The Battle in 64-bit Land, 2003 and Beyond
An anonymous reader writes "Paul DeMone has an excellent article up at Real World Technologies on the future of 64bit computing. Find out where MIPS, HP, Intel, AMD, Sun, Fujitsu, and IBM are headed."
← Back to Stories (view on slashdot.org)
The article is very detailed on many points, but doesn't seem to have much mention of environmental aspects like heat dissipation. I can remember when this was a big issue with every new CPU, but lately it seems to have been swept under the rug. What's changed?
I'm certainly interested in the speed of CPUs, but heat production in the embedded space happens to be a bigger issue for me.
Could I interest anyone in some toast?
Lousy I/O?
A few weeks ago, I was looking into buying a $35,000 Sun system. I needed a machine with better memory bandwidth than a PC could offer. The machine in question interleaved its memory 8 ways, if you had all of the processers!
Then, I noticed that each bank ran at 75 MHz. Boy, was I shocked. That means that all 8 banks together run at the equivalent of 600 MHz. The new Granite Bay chipsets, with dual DDR 333, give you the equivalent of 666 MHz.
Both systems use PCI to connect to the outside world. The PC has a 533 MHz front-side bus, and an AGP port. I can't think of anywhere that the Sun would have had any better I/O.
Now, when you get into 8-way systems, the I/O between processers is better on the "high end" machines. But before you can come up with more I/O than a modern PC, you have to spend about 6 figures. In other words, two ORDERS OF MAGNITUDE HIGHER!
steve
Oh, you're not stuck, you're just unable to let go of the onion rings.
Double the Intel, Double the Fun
Double the bits
Double the cost
Double the slowness
Double the space requirement
Double the weight
Double the power consumption
Double the heat
Double the failures per unit time
This is one of the effects of and extremely entrenched 32-bit monoculture. A more heterogenous computing universe would evolve more quickly, because there'd be more individual improvements and cross-pollination between areas. Instead of this we have overall hegemony, with self-contained "niche" areas whose contributions aren't typically shared. I'm not really sure whether open-source OSes fully address this problem, but it seems they might help.
Posted AC so as not to seem like a KW...
I presume Digital...Compaq...whoever.. killed it for purely political reasons? Or are there some technical reasons I don't get?
In and of itself, a 64 bit processor with a 64 bit operation system really doesn't mean better performance. You've really got to have application which leverage that kind of platform. And there aren't many. On my SPARC servers (which all have 64 bit CPUs), going from a 32 bit OS to a 64 bit OS so no real improvement or degradation regarding performance in a wide variety of applications. Going 64 bits for most people mean nothing.
The main selling point for SPARC, which most people who aren't dealing with Sun don't understand, is not the CPU itself or the speed of a uniprocessor box.

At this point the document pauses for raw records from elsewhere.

(** X8.  A hit is a real match inside the region: when [scanSingle]
    returns [true], the provider is present, the start address valid
    and the read succeeded; the address is [start + i] (in
    [uintptr_t]) for an offset [i] with [i + size pattern <= size]; the
    result carries the name of the pattern and the [size pattern] bytes
    of the snapshot at [i], and the pattern matches these bytes. *)
Theorem scanSingle_hit_is_a_match
    (uintptr_bits : Z) (s : PatternScanner) (pattern : Pattern)
    (start : Z) (size : nat) (result r : PatternResult) :
  scanSingle uintptr_bits s pattern start size result = (true, r) ->
  exists prov i,
    m_memoryProvider s = Some prov /\
    isValidAddress prov start = true /\
    is_Some (readMemory prov start size) /\
    (i + Memory.size pattern <= size)%nat /\
    address r = (start + Z.of_nat i) mod 2 ^ uintptr_bits /\
    patternName r = getName pattern /\
    matchedBytes r =
      take (Memory.size pattern) (drop i (readMemoryRegion prov start size)) /\
    length (matchedBytes r) = Memory.size pattern /\
    matches pattern (matchedBytes r) = true.
Proof.
  intros Hhit.
  destruct (scanSingle_cases uintptr_bits s pattern start size result)
    as [Hmiss|(prov & Hprov & Hvalid & Hscan)]; [congruence|].
  rewrite Hscan in Hhit.
  apply scan_snapshot_hit in Hhit as (i & Hi & Hne & Hm & _ & ->).
  pose proof (readMemoryRegion_nonempty prov start size Hne) as Hlen.
  exists prov, i. simpl.
  split; [exact Hprov|]. split; [exact Hvalid|]. split.
  { unfold readMemoryRegion in Hne.
    destruct (readMemory prov start size); [eauto|contradiction]. }
  split; [lia|]. split; [reflexivity|]. split; [reflexivity|].
  split; [reflexivity|]. split.
  - rewrite length_take, length_drop. lia.
  - rewrite matches_take. exact Hm.
Qed.

Lemma scanSingle_hit_is_a_match_witness :
  scanSingle 64 (example_scanner false) example_scan_pattern 0x400000 9
    empty_result =
    (true, mkPatternResult 0x400002 "mov" [0x8B; 0x05; 0x78]) /\
  matches example_scan_pattern [0x8B; 0x05; 0x78] = true.
Proof.
  assert (Hhit :
    scanSingle 64 (example_scanner false) example_scan_pattern 0x400000 9
      empty_result =
      (true, mkPatternResult 0x400002 "mov" [0x8B; 0x05; 0x78]))
    by reflexivity.
  split; [exact Hhit|].
  destruct (scanSingle_hit_is_a_match 64 _ _ _ _ _ _ Hhit)
    as (prov & i & _ & _ & _ & _ & _ & _ & _ & _ & Hm).
  exact Hm.
Defined.

(** ** Modules and several patterns *)

(** X9.  With a provider present, [scanModule] misses without scanning
    when the provider reports base [0] or size [0] for the module, and
    is otherwise [scanSingle] over the module; so a hit lies in a module
    the provider knows, at [base + i] with [i + size pattern] within the
    size of the module, and the pattern matches the bytes returned.
    [scanEntireProcess] is [scanModule] on ["supertux.exe"]. *)
Theorem scanModule_scans_known_modules
    (uintptr_bits : Z) (s : PatternScanner) (prov : IMemoryProvider)
    (pattern : Pattern) (moduleName : string) (result : PatternResult) :
  m_memoryProvider s = Some prov ->
  (getModuleBase prov moduleName = 0 \/ getModuleSize prov moduleName = 0%nat ->
   scanModule uintptr_bits s pattern moduleName result = Some (false, result))
  /\
  (getModuleBase prov moduleName <> 0 ->
   getModuleSize prov moduleName <> 0%nat ->
   scanModule uintptr_bits s pattern moduleName result =
   Some (scanSingle uintptr_bits s pattern (getModuleBase prov moduleName)
           (getModuleSize prov moduleName) result))
  /\
  (forall r,
     scanModule uintptr_bits s pattern moduleName result = Some (true, r) ->
     getModuleBase prov moduleName <> 0 /\
     exists i,
       (i + Memory.size pattern <= getModuleSize prov moduleName)%nat /\
       address r =
         (getModuleBase prov moduleName + Z.of_nat i) mod 2 ^ uintptr_bits /\
       matches pattern (matchedBytes r) = true)
  /\
  scanEntireProcess uintptr_bits s pattern result =
    scanModule uintptr_bits s pattern "supertux.exe" result.
Proof.
  intros Hprov. unfold scanEntireProcess, scanModule. rewrite Hprov.
  destruct (Z.eqb_spec (getModuleBase prov moduleName) 0) as [Hb|Hb].
  - split; [reflexivity|]. split; [contradiction|].
    split; [discriminate|reflexivity].
  - destruct (Nat.eqb_spec (getModuleSize prov moduleName) 0) as [Hs|Hs].
    + split; [reflexivity|]. split; [contradiction|].
      split; [discriminate|reflexivity].
    + split; [intros [?|?]; contradiction|]. split; [reflexivity|].
      split; [|reflexivity].
      intros r [= Hhit]. split; [exact Hb|].
      destruct (scanSingle uintptr_bits s pattern
                  (getModuleBase prov moduleName)
                  (getModuleSize prov moduleName) result)
        as [found r'] eqn:Hscan.
      simpl in Hhit. injection Hhit as -> ->.
      destruct (scanSingle_cases uintptr_bits s pattern
                  (getModuleBase prov moduleName)
                  (getModuleSize prov moduleName) result)
        as [Hmiss|(prov' & Hprov' & _ & Hsnap)]; [congruence|].
      rewrite Hscan in Hsnap. symmetry in Hsnap.
      apply scan_snapshot_hit in Hsnap as (i & Hi & Hne & Hm & _ & ->).
      pose proof (readMemoryRegion_nonempty _ _ _ Hne) as Hlen.
      exists i. simpl. split; [lia|]. split; [reflexivity|].
      rewrite matches_take. exact Hm.
Qed.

It is the total package. (Admittedly, the lower part of that is the uniprocessor performance.) On the upside, Sun has some very compelling benefits. Almost all major UNIX programs (commercial) are developed for SPARC, often as the primary development platform. The binary compatibility is awesome. The binary tat I compiled on my workstation (with 5 years old technology that is several CPU generation behind) will containue to run the most modern hardware. There's no recompiling for different/newer architectures (unless you're looking to gain a specific advantage of a new processor and your compiler can do it). And probably one of the best features is an awesome scalability story. If your code does threads, or uses more than a processor at a time, you can scale from a 1 CPU to 100+ CPU configuration. No special programming to worry about clusters or to take advantage of new hardware. Additionally, because the hardware is (majority) single vendor, you gain a great deal of relaibility over platforms which has an incredible amount of diversity (wintel). Okay. That's a double edge sword, admittedly.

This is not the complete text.